Definition alias_of_conversation (conversation : string) (db : IdentityDb) : option string :=
  fst <$> head (filter (fun p => al_conversation_id p.2 = conversation) (map_to_list (identity_aliases db))).

(** [INSERT OR IGNORE]: a row that breaks a key or a CHECK is skipped, one whose
    conversation does not exist is an error. *)
Definition insert_or_ignore_alias (alias : string) (row : AliasRow) : Tx IdentityDb StoreError unit := fun db =>
  match identity_aliases db !! alias, alias_of_conversation (al_conversation_id row) db with
  | None, None =>
      if negb (is_lower_hex_sha256 alias) then (Ok tt, db)
      else match conversations (id_store db) !! al_conversation_id row with
           | None => (Err (Database ConstraintForeignKey), db)
           | Some _ => (Ok tt, set_aliases (<[alias := row]> (identity_aliases db)) db)
           end
  | _, _ => (Ok tt, db)
  end.

Definition delete_tombstone (edition scope : string) : Tx IdentityDb StoreError unit :=
  tmodify (fun db => set_tombstones (delete (edition, scope) (identity_tombstones db)) db).

(** [INSERT .. ON CONFLICT(edition_sha256, scope_sha256) DO UPDATE] *)
Definition upsert_selection (edition scope : string) (row : SelectionRow) : Tx IdentityDb StoreError unit := fun db =>
  if negb (is_lower_hex_sha256 edition && is_lower_hex_sha256 scope && (0 <? sl_revision row))
  then (Err (Database ConstraintCheck), db)
  else match identity_aliases db !! sl_alias_sha256 row, conversations (id_store db) !! sl_conversation_id row with
       | Some _, Some _ => (Ok tt, set_scopes (<[(edition, scope) := row]> (identity_scopes db)) db)
       | _, _ => (Err (Database ConstraintForeignKey), db)
       end.

Definition upsert_tombstone (edition scope : string) (row : EffectRow) : Tx IdentityDb StoreError unit := fun db =>
  if negb (is_lower_hex_sha256 edition && is_lower_hex_sha256 scope && (0 <? ef_revision row))
  then (Err (Database ConstraintCheck), db)
  else (Ok tt, set_tombstones (<[(edition, scope) := row]> (identity_tombstones db)) db).

Definition upsert_clear_all (edition : string) (row : EffectRow) : Tx IdentityDb StoreError unit := fun db =>
  if negb (is_lower_hex_sha256 edition && (0 <? ef_revision row)) then (Err (Database ConstraintCheck), db)
  else (Ok tt, set_clear_all (<[edition := row]> (identity_clear_all db)) db).

Definition delete_selection (edition scope : string) : Tx IdentityDb StoreError unit :=
  tmodify (fun db => set_scopes (delete (edition, scope) (identity_scopes db)) db).
(** [DELETE FROM .. WHERE edition_sha256=?1] *)
Definition of_other_edition {V} (edition : string) (m : gmap (string * string) V) : gmap (string * string) V :=
  filter (fun p => p.1.1 <> edition) m.
Definition delete_edition (edition : string) : Tx IdentityDb StoreError unit :=
  tmodify (fun db => set_scopes (of_other_edition edition (identity_scopes db)) db) ;;
  tmodify (fun db => set_tombstones (of_other_edition edition (identity_tombstones db)) db).

(** A referenced row exists unless the column is NULL. *)
Definition reference_ok {V} (key : option string) (m : gmap string V) : bool :=
  match key with Some k => bool_decide (is_Some (m !! k)) | None => true end.

Definition upsert_commit (mutation : string) (row : MutationRow) : Tx IdentityDb StoreError unit := fun db =>
  if negb ((0 <? mu_revision row) && bool_decide (is_Some (IdentityOperation_parse (mu_operation row)))
           && forallb is_lower_hex_sha256 [mu_edition_sha256 row; mu_scope_sha256 row; mu_scope_set_sha256 row; mutation]
           && payload_check row)
  then (Err (Database ConstraintCheck), db)
  else if negb (reference_ok (mu_alias_sha256 row) (identity_aliases db)
                && reference_ok (mu_conversation_id row) (conversations (id_store db)))
  then (Err (Database ConstraintForeignKey), db)
  else (Ok tt, set_commit (Some (mutation, row)) db).

Definition insert_mutation (mutation : string) (row : MutationRow) : Tx IdentityDb StoreError unit := fun db =>
  if negb (is_lower_hex_sha256 mutation && (0 <? mu_revision row)
           && bool_decide (is_Some (IdentityOperation_parse (mu_operation row))) && payload_check row)
  then (Err (Database ConstraintCheck), db)
  else match identity_mutations db !! mutation with
       | Some _ => (Err (Database ConstraintPrimaryKey), db)
       | None =>
           if fold_exists (fun _ r => mu_revision r =? mu_revision row) (identity_mutations db)
           then (Err (Database ConstraintUnique), db)
           else (Ok tt, set_mutations (<[mutation := row]> (identity_mutations db)) db)
       end.
Lemma parse_operation m : IdentityOperation_parse (operation_name (entry_operation m)) = Some (entry_operation m).
Proof. by destruct (entry_operation m). Qed.

Definition receipt_of (r : Z) (m : Mutation) : MutationReceipt :=
  mkMutationReceipt (mn_token m) r (entry_operation m) (mn_edition m) (primary_scope m) (scope_set m) (entry_alias m)
    (entry_conversation m) (mn_at m).

Context {log : list Mutation} {db : IdentityDb} (Hrep : represents log db).

Lemma entry_ok m : m ∈ log -> mutation_ok m.
Proof. intros Hm. pose proof (rp_ok _ _ Hrep) as Hall. rewrite Forall_forall in Hall. by apply Hall. Qed.

Lemma receipt_on_last (P : string -> MutationRow -> bool) (Q : Mutation -> bool) :
  (forall r m, (r, m) ∈ entries log -> P (mn_token m) (entry_row r m) = Q m) ->
  mutation_receipt_on P db = Ok (match last_such Q log with Some (r, m) => Some (receipt_of r m) | None => None end).
Proof.
  intros HPQ. unfold mutation_receipt_on. rewrite (latest_mutation_last Hrep P Q HPQ).
  destruct (last_such Q log) as [[r m]|]; [|done]. cbn [mu_operation entry_row]. by rewrite parse_operation.
Qed.

Lemma not_migrated edition scope alias conversation r at_ :
  is_migrated edition scope alias conversation r at_ db = false.
Proof. unfold is_migrated. by rewrite (rp_migrated _ _ Hrep), lookup_empty. Qed.
Lemma none_migrated edition alias conversation r at_ : count_migrated edition alias conversation r at_ db = 0%nat.
Proof. unfold count_migrated. by rewrite (rp_migrated _ _ Hrep), map_filter_empty, map_size_empty. Qed.

Lemma canonical_ok timestamp message :
  canonical_utc timestamp = Some timestamp -> validate_canonical_timestamp timestamp message = Ok tt.
Proof. unfold validate_canonical_timestamp. intros ->. cbn. by rewrite bool_decide_eq_true_2. Qed.

Lemma revision_ok r : 1 <= r -> validate_revision r = Ok tt.
Proof. intros Hr. unfold validate_revision. by destruct (Z.leb_spec r 0); [lia|]. Qed.

Lemma alias_mapping_ok m scopes alias conversation :
  m ∈ log -> mn_effect m = ESave scopes alias conversation -> validate_alias_mapping alias conversation db = Ok tt.
Proof.
  intros Hm He. pose proof (rp_alias _ _ Hrep m _ _ _ Hm He) as Ha. unfold validate_alias_mapping.
  destruct (identity_aliases db !! alias) as [row|] eqn:Hrow; [|discriminate]. injection Ha as <-.
  rewrite bool_decide_eq_true_2 by done. by rewrite bool_decide_eq_true_2 by apply (rp_provenance _ _ Hrep alias row Hrow).
Qed.

(** Every receipt of the log passes its validation. *)
Lemma receipt_valid r m : (r, m) ∈ entries log -> validate_mutation_receipt (receipt_of r m) (mn_edition m) db = Ok tt.
Proof.
  intros Hin. pose proof (entries_In _ _ _ Hin) as [Hm Hr]. pose proof (entry_ok m Hm) as Hok.
  destruct (entry_scope_set m Hok) as (Hprim & Hset & Hscopes). pose proof Hok as [[Htok Hed _ Hsave] Hat].
  unfold validate_mutation_receipt. cbn [receipt_of rc_revision rc_mutation_sha256 rc_edition_sha256 rc_scope_sha256
    rc_scope_set_sha256 rc_committed_at rc_operation rc_alias_sha256 rc_conversation_id].
  rewrite revision_ok by lia. cbn [forallb]. rewrite Htok, Hed, Hprim, Hset. cbn [andb negb].
  rewrite bool_decide_eq_true_2 by done. cbn [negb]. rewrite canonical_ok by done.
  rewrite (receipt_scopes_entry Hrep m Hm). unfold entry_operation, entry_alias, entry_conversation.
  destruct (mn_effect m) as [scopes alias conversation|scope|] eqn:He.
  - destruct Hsave as [Ha Hc]. destruct Hscopes as [Hd Hhead]. rewrite Ha. cbn [negb orb].
    rewrite (proj2 (parse_conversation_id_ok conversation conversation)) by done. cbn [is_ok negb].
    rewrite (alias_mapping_ok m scopes) by done. unfold validate_migrated_v3_save_receipt. rewrite none_migrated. cbn [Nat.eqb].
    rewrite Hhead, bool_decide_eq_true_2 by done. cbn [negb]. rewrite Hd. cbn [map_err].
    by rewrite bool_decide_eq_true_2.
  - destruct Hscopes as [Hd Hhead]. unfold entry_scopes in Hd, Hhead |- *. rewrite He in Hd, Hhead |- *. cbn in Hhead.
    injection Hhead as Hs. rewrite <- Hs. rewrite !bool_decide_eq_false_2 by (intros [? ?]; discriminate).
    cbn [orb negb]. rewrite bool_decide_eq_true_2 by done. cbn [negb]. rewrite Hd. cbn [map_err]. by rewrite bool_decide_eq_true_2.
  - unfold entry_scopes, primary_scope, scope_set. rewrite He. rewrite !bool_decide_eq_false_2 by (intros [? ?]; discriminate).
    by rewrite !bool_decide_eq_true_2.
Qed.

(** ** The last mutations of a scope *)
Lemma covers_clear_entry edition scope r m :
  (r, m) ∈ entries log -> covers_clear edition scope db (mn_token m) (entry_row r m) = is_clear edition scope m.
Proof.
  intros [Hm _]%entries_In. unfold covers_clear, is_clear. rewrite (receipt_scopes_entry Hrep m Hm).
  cbn [mu_operation mu_edition_sha256 mu_scope_sha256 entry_row]. unfold entry_operation, primary_scope, entry_scopes.
  destruct (mn_effect m) as [scopes alias conversation|s|]; cbn [operation_name head default].
  - rewrite (bool_decide_eq_false_2 (_ = "clear_scope")) by done. by rewrite andb_false_r.
  - rewrite (bool_decide_eq_true_2 (_ = "clear_scope")) by done. cbn [andb]. f_equal.
    rewrite (bool_decide_ext (scope ∈ [s]) (s = scope)) by (rewrite list_elem_of_singleton; split; congruence). apply orb_diag.
  - rewrite (bool_decide_eq_false_2 (_ = "clear_scope")) by done. by rewrite andb_false_r.
Qed.
Lemma covers_all_entry edition r m :
  (r, m) ∈ entries log -> covers_all edition (mn_token m) (entry_row r m) = is_clear_all edition m.
Proof.
  intros _. unfold covers_all, is_clear_all. cbn [mu_operation mu_edition_sha256 entry_row]. unfold entry_operation.
  destruct (mn_effect m); cbn [operation_name].
  1,2: rewrite (bool_decide_eq_false_2 (_ = "clear_all")) by done; by rewrite andb_false_r.
  rewrite (bool_decide_eq_true_2 (_ = "clear_all")) by done. by rewrite andb_true_r.
Qed.
Lemma covers_save_entry edition scope r m :
  (r, m) ∈ entries log -> covers_save edition scope db (mn_token m) (entry_row r m) = is_save edition scope m.
Proof.
  intros [Hm _]%entries_In. unfold covers_save, is_save. rewrite (receipt_scopes_entry Hrep m Hm).
  cbn [mu_operation mu_edition_sha256 mu_alias_sha256 mu_conversation_id mu_revision mu_committed_at entry_row].
  unfold entry_operation, entry_scopes, entry_alias, entry_conversation.
  destruct (mn_effect m) as [scopes alias conversation|s|]; cbn [operation_name].
  - rewrite not_migrated, orb_false_r. by rewrite (bool_decide_eq_true_2 (_ = "save")).
  - rewrite (bool_decide_eq_false_2 (_ = "save")) by done. by rewrite !andb_false_r.
  - rewrite (bool_decide_eq_false_2 (_ = "save")) by done. by rewrite !andb_false_r.
Qed.
Lemma outcome_finish t log db m p db3 (r := Z.of_nat (length (m :: log))) :
  p db = (let? _ := may_append log (mn_at m) in Ok (entry_commit r m), db3) ->
  (may_append log (mn_at m) = Ok tt -> represents (m :: log) db3 /\ keeps_runs t (id_store db) (id_store db3)) ->
  outcome t (let? _ := may_append log (mn_at m) in Ok (entry_commit r m, m :: log)) log db (transaction p db).
Proof.
  intros Hp Hdone. unfold outcome. rewrite (run_transaction _ _ _ _ Hp).
  destruct (may_append log (mn_at m)) as [[]|e]; [|done].
  exists db3. split; [done|]. destruct (Hdone eq_refl) as [? ?]. split; [done|]. split; [|done].
  intros Heq. apply (f_equal length) in Heq. cbn in Heq. lia.
Qed.

Lemma save_effects_written m ed scopes a c db1 r :
  mn_effect m = ESave (map as_sha256 scopes) a c -> mn_edition m = ed ->
  effects_written m r db1
    (set_scopes (write_scopes ed (map as_sha256 scopes) (Some (mkSelectionRow a c r (mn_at m))) (identity_scopes db1))
       (set_tombstones (write_scopes ed (map as_sha256 scopes) None (identity_tombstones db1)) db1)).
Proof.
  intros He Hed. unfold effects_written, set_scopes, set_tombstones, affects, is_clear_all. rewrite He, Hed.
  cbn [identity_scopes identity_tombstones identity_clear_all]. split_and!.
  - intros e s. rewrite write_scopes_lookup. by rewrite (bool_decide_ext (e = ed) (ed = e)) by done.
  - intros e s. rewrite write_scopes_lookup. by rewrite (bool_decide_ext (e = ed) (ed = e)) by done.
  - intros e. by rewrite andb_false_r.
  - do 2 eexists. exists (identity_clear_all db1). unfold set_clear_all. cbn. done.
Qed.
# # # # # # #
* _TASK INSTRUCTIONS_
Where does the word "Hrep" appear in the listing above? Copy every line that holds it.

* _REPLY TO THE EXERCISE_
Context {log : list Mutation} {db : IdentityDb} (Hrep : represents log db).
Proof. intros Hm. pose proof (rp_ok _ _ Hrep) as Hall. rewrite Forall_forall in Hall. by apply Hall. Qed.
  intros HPQ. unfold mutation_receipt_on. rewrite (latest_mutation_last Hrep P Q HPQ).
Proof. unfold is_migrated. by rewrite (rp_migrated _ _ Hrep), lookup_empty. Qed.
Proof. unfold count_migrated. by rewrite (rp_migrated _ _ Hrep), map_filter_empty, map_size_empty. Qed.
  intros Hm He. pose proof (rp_alias _ _ Hrep m _ _ _ Hm He) as Ha. unfold validate_alias_mapping.
  rewrite bool_decide_eq_true_2 by done. by rewrite bool_decide_eq_true_2 by apply (rp_provenance _ _ Hrep alias row Hrow).
  rewrite (receipt_scopes_entry Hrep m Hm). unfold entry_operation, entry_alias, entry_conversation.
  intros [Hm _]%entries_In. unfold covers_clear, is_clear. rewrite (receipt_scopes_entry Hrep m Hm).
  intros [Hm _]%entries_In. unfold covers_save, is_save. rewrite (receipt_scopes_entry Hrep m Hm).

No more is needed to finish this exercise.